**TASK**
The lines of the records that include "before" should all be copied.

____ TASK INPUT

(* ===== verification/Inet.v ===== *)
(** * The network layer: state and IP output (src/src/lwip/core/ipv4/ip.c)

    [inet] adds to the interfaces, ARP and TCP of Netif.v the globals of ip.c,
    ip_frag.c, udp.c and raw.c. [in_log] records what happens to packets: which
    are freed, and which go to a callback of the application. The interfaces
    are those of the driver: netif->output is [etharp_output]. *)
From S2P Require Import Prelude ByteOrder IpAddr Checksum Ip Tcp TcpOut TcpIn TcpWorld Etharp Netif IpFrag Nbuf.

(** ** State *)
Abbreviation addr := positive (only parsing).

(** struct udp_pcb and struct raw_pcb; of the recv callback only whether there
    is one. *)
Record udp_pcb := mk_udp {
  up_local_ip : Z; up_remote_ip : Z; up_so_options : Z; up_tos : Z; up_ttl : Z;
  up_flags : Z; up_local_port : Z; up_remote_port : Z; up_recv : bool
}.
#[export] Instance udp_pcb_eta : Eta udp_pcb :=
  {| eta p := mk_udp (up_local_ip p) (up_remote_ip p) (up_so_options p) (up_tos p) (up_ttl p) (up_flags p)
       (up_local_port p) (up_remote_port p) (up_recv p) |}.
#[export] Instance set_up_local_ip : Setter up_local_ip := ltac:(setter).
#[export] Instance set_up_remote_ip : Setter up_remote_ip := ltac:(setter).
#[export] Instance set_up_so_options : Setter up_so_options := ltac:(setter).
#[export] Instance set_up_flags : Setter up_flags := ltac:(setter).
#[export] Instance set_up_local_port : Setter up_local_port := ltac:(setter).
#[export] Instance set_up_remote_port : Setter up_remote_port := ltac:(setter).
#[export] Instance set_up_recv : Setter up_recv := ltac:(setter).
Record raw_pcb := mk_raw {
  rp_local_ip : Z; rp_remote_ip : Z; rp_so_options : Z; rp_tos : Z; rp_ttl : Z; rp_protocol : Z; rp_recv : bool
}.
#[export] Instance raw_pcb_eta : Eta raw_pcb :=
  {| eta p := mk_raw (rp_local_ip p) (rp_remote_ip p) (rp_so_options p) (rp_tos p) (rp_ttl p) (rp_protocol p) (rp_recv p) |}.
#[export] Instance set_rp_local_ip : Setter rp_local_ip := ltac:(setter).
#[export] Instance set_rp_remote_ip : Setter rp_remote_ip := ltac:(setter).
#[export] Instance set_rp_recv : Setter rp_recv := ltac:(setter).

(** What becomes of a packet that came in: it is freed, given to the recv
    callback of an UDP block with its data, source address and port, shown to
    that of a raw block with its bytes, kept by the reassembly, or put
    into one datagram with the fragments before it. *)
Inductive packet_event :=
| Freed
| ToUdp (pcb : addr) (data : list Z) (src port : Z)
| ToRaw (pcb : addr) (bytes : list Z) (src : Z) (eaten : bool)
| ToTcp
| ToReass.

Record inet (A : Type) := mk_inet {
  in_stack : stack A;
  ip_id : Z;
  in_reass : reass_state;
  udp_tbl : gmap addr udp_pcb;
  udp_pcbs : list addr;
  udp_port : Z;
  raw_tbl : gmap addr raw_pcb;
  raw_pcbs : list addr;
  in_allocs : list bool;
  in_log : list packet_event
}.
Arguments mk_inet {A}. Arguments in_stack {A}. Arguments ip_id {A}. Arguments in_reass {A}. Arguments udp_tbl {A}.
Arguments udp_pcbs {A}. Arguments udp_port {A}. Arguments raw_tbl {A}. Arguments raw_pcbs {A}. Arguments in_allocs {A}.
Arguments in_log {A}.
#[export] Instance inet_eta {A} : Eta (inet A) :=
  {| eta s := mk_inet (in_stack s) (ip_id s) (in_reass s) (udp_tbl s) (udp_pcbs s) (udp_port s) (raw_tbl s) (raw_pcbs s)
       (in_allocs s) (in_log s) |}.
#[export] Instance set_in_stack {A} : Setter (@in_stack A) := ltac:(setter).
#[export] Instance set_ip_id {A} : Setter (@ip_id A) := ltac:(setter).
#[export] Instance set_in_reass {A} : Setter (@in_reass A) := ltac:(setter).
#[export] Instance set_udp_tbl {A} : Setter (@udp_tbl A) := ltac:(setter).
#[export] Instance set_udp_pcbs {A} : Setter (@udp_pcbs A) := ltac:(setter).
#[export] Instance set_udp_port {A} : Setter (@udp_port A) := ltac:(setter).
#[export] Instance set_raw_tbl {A} : Setter (@raw_tbl A) := ltac:(setter).
#[export] Instance set_raw_pcbs {A} : Setter (@raw_pcbs A) := ltac:(setter).
#[export] Instance set_in_allocs {A} : Setter (@in_allocs A) := ltac:(setter).
#[export] Instance set_in_log {A} : Setter (@in_log A) := ltac:(setter).

Definition IP_PROTO_ICMP : Z := 1.
Definition IP_PROTO_UDP : Z := 17.
Definition IP_PROTO_TCP : Z := 6.
(** PBUF_LINK_HLEN and PBUF_IP_HLEN: the room [pbuf_alloc] leaves. *)
Definition link_room : Z := 14.
Definition ip_room : Z := 20.

Section Inet.
Context {A : Type}.
Implicit Types (s : inet A) (p : nbuf) (id : nat).

Definition pbuf_alloc_ok s : bool * inet A :=
  match in_allocs s with [] => (true, s) | b :: l => (b, s <| in_allocs := l |>) end.
Definition log (e : packet_event) s : inet A := s <| in_log := in_log s ++ [e] |>.
(** [pbuf_free] of a packet that came in. *)
Definition drop_packet s : inet A := log Freed s.
Definition inet_if id s : res netif := get_netif id (in_stack s).

(** The interface list with the structs. *)
Definition if_list s : list (nat * netif) :=
  omap (fun id => x ← sk_ifaces (in_stack s) !! id; Some (id, if_netif x)) (Netif.netif_list (in_stack s)).
Definition if_default s : option (nat * netif) :=
  id ← Netif.netif_default (in_stack s); x ← sk_ifaces (in_stack s) !! id; Some (id, if_netif x).
Definition route s (dest : Z) : option (nat * netif) := ip_route_of snd (if_list s) (if_default s) dest.

(** netif->output. *)
Definition netif_output id p (dest : Z) s : res (err_t * inet A) :=
  let! n := inet_if id s in
  let! h := nb_header link_room p in
  let! (err, k) := run_arp (etharp_output id n (mk_packet (nb_rom p) (nb_bytes p)) (bool_decide (is_Some h)) dest) (in_stack s) in
  Ok (err, s <| in_stack := k |>).

(** The fragments of [ip_frag] go to netif->output one by one; what that
    returns is ignored. *)
Fixpoint output_frags id (dest : Z) (l : list (ip_hdr * list Z)) s : res (inet A) :=
  match l with
  | [] => Ok s
  | (h, data) :: l' =>
      let! (_, s) := netif_output id (nb_new link_room (ip_hdr_bytes h (ip_hdr_chksum h) ++ data)) dest s in
      output_frags id dest l' s
  end.

(** The end of [ip_output_if]. *)
Definition ip_send id p (dest : Z) s : res (err_t * inet A) :=
  let! n := inet_if id s in
  if negb (nif_mtu n =? 0) && (nif_mtu n <? nb_tot_len p) then
    let! h := nb_iphdr p in
    let! (err, allocs, out) := ip_frag h (nb_pbufs p) (nif_mtu n) (in_allocs s) in
    let! s := output_frags id dest out (s <| in_allocs := allocs |>) in
    Ok (err, s)
  else netif_output id p dest s.

(** The checksum that [ip_output_if] computes along the way. *)
Definition LWIP_MAKE_U16 (a b : Z) : Z := Z.lor (Z.shiftl a 8) b.
Definition inline_chksum (h : ip_hdr) : Z :=
  let sum := LWIP_MAKE_U16 (iph_proto h) (iph_ttl h) in
  let sum := u32 (sum + Z.land (iph_dest h) 0xffff) in
  let sum := u32 (sum + Z.shiftr (iph_dest h) 16) in
  let sum := u32 (sum + LWIP_MAKE_U16 (iph_tos h) (IPH_VHL h)) in
  let sum := u32 (sum + lwip_htons (iph_len h)) in
  let sum := u32 (sum + lwip_htons (iph_id h)) in
  let sum := u32 (sum + Z.land (iph_src h) 0xffff) in
  let sum := u32 (sum + Z.shiftr (iph_src h) 16) in
  let sum := u32 (Z.shiftr sum 16 + Z.land sum 0xffff) in
  let sum := u32 (Z.shiftr sum 16 + sum) in
  u16 (Z.lnot sum).

(** [ip_output_if]; [dest = None] is IP_HDRINCL, and a NULL [src] is 0. *)
Definition ip_output_if p (src : Z) (dest : option Z) (ttl tos proto : Z) id s : res (err_t * inet A) :=
  match dest with
  | Some dest =>
      let! o := nb_header IP_HLEN p in
      match o with
      | None => Ok (ERR_BUF, s)
      | Some p =>
          assert! IP_HLEN <=? nb_len p in
          let! n := inet_if id s in
          let src := if src =? IPADDR_ANY then nif_ip_addr n else src in
          let h := mk_iphdr (IP_HLEN / 4) tos (u16 (nb_tot_len p)) (ip_id s) 0 ttl proto src dest in
          let! p := nb_write 0 (ip_hdr_bytes h (inline_chksum h)) p in
          ip_send id p dest (s <| ip_id := u16 (ip_id s + 1) |>)
      end
  | None =>
      let! dest := nb_addr 16 p in
      ip_send id p dest s
  end.

Definition ip_output p (src dest ttl tos proto : Z) s : res (err_t * inet A) :=
  match route s dest with
  | None => Ok (ERR_RTE, s)
  | Some (id, _) => ip_output_if p src (Some dest) ttl tos proto id s
  end.
End Inet.
(* ===== verification/Icmp.v ===== *)
(** * ICMP (src/src/lwip/core/ipv4/icmp.c)

    [iphdr] is the header of the packet at hand, whose addresses are the globals
    current_iphdr_src and current_iphdr_dest; [inp] is the interface it came
    from. *)
From S2P Require Import Prelude ByteOrder IpAddr Checksum Ip Tcp TcpOut TcpIn TcpWorld Etharp Netif IpFrag Nbuf Inet.

Definition ICMP_ER : Z := 0.
Definition ICMP_DUR : Z := 3.
Definition ICMP_ECHO : Z := 8.
Definition ICMP_TE : Z := 11.
Definition ICMP_DUR_PROTO : Z := 2.
Definition ICMP_DUR_PORT : Z := 3.
Definition ICMP_TE_FRAG : Z := 1.
Definition ICMP_TTL : Z := 255.
Definition ICMP_DEST_UNREACH_DATASIZE : Z := 8.
(** [sizeof(struct icmp_echo_hdr)] *)
Definition SIZEOF_ICMP_ECHO_HDR : Z := 8.

Section Icmp.
Context {A : Type}.
Implicit Types (s : inet A) (p : nbuf) (inp : nat).

(** [icmp_send_response]: the message is the header with id and sequence number
    0 and the first 28 bytes of the packet. *)
Definition icmp_message (type code : Z) (orig : list Z) : list Z :=
  let hdr chksum := [type; code] ++ store_le16 chksum ++ [0; 0; 0; 0] ++ orig in
  hdr (inet_chksum 0 (hdr 0)).
Definition icmp_send_response p (type code : Z) s : res (inet A) :=
  let '(ok, s) := pbuf_alloc_ok s in
  if ok then
    let! orig := nb_read 0 (IP_HLEN + ICMP_DEST_UNREACH_DATASIZE) p in
    let! src := nb_addr 12 p in
    let q := nb_new (link_room + ip_room) (icmp_message type code orig) in
    let! (_, s) := ip_output q 0 src ICMP_TTL 0 IP_PROTO_ICMP s in
    Ok s
  else Ok s.
Definition icmp_dest_unreach p (t : Z) s : res (inet A) := icmp_send_response p ICMP_DUR t s.
Definition icmp_time_exceeded p (t : Z) s : res (inet A) := icmp_send_response p ICMP_TE t s.

(** The buffer for the echo reply, with room for the headers of the link: the
    packet itself or a copy. The payload is the ICMP header before, and the IP
    header after. *)
Definition echo_buffer (hlen : Z) p s : res (option nbuf * inet A) :=
  let! o := nb_header (ip_room + link_room) p in
  let! q := nb_header hlen p in
  match o, q with
  | Some _, Some q => Ok (Some q, s)
  | Some _, None => Err AssertFailed
  | None, None => Err AssertFailed
  | None, Some q =>
      let '(ok, s) := pbuf_alloc_ok s in
      if ok then
        assert! hlen + SIZEOF_ICMP_ECHO_HDR <=? nb_tot_len q in
        Ok (Some (nb_new link_room (nb_bytes q)), s)
      else Ok (None, s)
  end.

(** The checksum for type 0 instead of 8, on the field as it is in memory. *)
Definition echo_chksum (c : Z) : Z :=
  if lwip_htons (0xffff - Z.shiftl ICMP_ECHO 8) <=? c then u16 (c + lwip_htons (Z.shiftl ICMP_ECHO 8) + 1)
  else u16 (c + lwip_htons (Z.shiftl ICMP_ECHO 8)).
(** The request at the IP header becomes the reply. *)
Definition echo_reply (hlen cur_src cur_dest : Z) p : res nbuf :=
  let! p := nb_write 12 (store_le32 cur_dest) p in
  let! p := nb_write 16 (store_le32 cur_src) p in
  let! p := nb_write hlen [ICMP_ER] p in
  let! c := nb_u16 (hlen + 2) p in
  let! p := nb_write (hlen + 2) (store_le16 (echo_chksum (lwip_htons c))) p in
  let! p := nb_write 8 [ICMP_TTL] p in
  let! p := nb_write 10 [0; 0] p in
  let! h := nb_read 0 IP_HLEN p in
  nb_write 10 (store_le16 (inet_chksum 0 h)) p.

Definition icmp_echo (iphdr : ip_hdr) inp p s : res (inet A) :=
  let! n := inet_if inp s in
  let hlen := iph_hl iphdr * 4 in
  if ip_addr_ismulticast (iph_dest iphdr) || ip4_addr_isbroadcast (iph_dest iphdr) n then Ok (drop_packet s)
  else if nb_tot_len p <? SIZEOF_ICMP_ECHO_HDR then Ok (drop_packet s)
  else if negb (inet_chksum_pbuf (nb_segs p) =? 0) then Ok (drop_packet s)
  else
    let! (o, s) := echo_buffer hlen p s in
    match o with
    | None => Ok (drop_packet s)
    | Some q =>
        let! q := echo_reply hlen (iph_src iphdr) (iph_dest iphdr) q in
        let! (_, s) := ip_output_if q (iph_dest iphdr) None ICMP_TTL 0 IP_PROTO_ICMP inp s in
        Ok (drop_packet s)
    end.

(** [p] is at the IP header. *)
Definition icmp_input (iphdr : ip_hdr) inp p s : res (inet A) :=
  let! o := nb_header (- (iph_hl iphdr * 4)) p in
  match o with
  | None => Ok (drop_packet s)
  | Some p =>
      if nb_tot_len p <? 4 then Ok (drop_packet s)
      else
        let! type := nb_u8 0 p in
        if type =? ICMP_ECHO then icmp_echo iphdr inp p s
        else Ok (drop_packet s)
  end.
End Icmp.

________

**FINISHED TASK**
    into one datagram with the fragments before it. *)
    packet itself or a copy. The payload is the ICMP header before, and the IP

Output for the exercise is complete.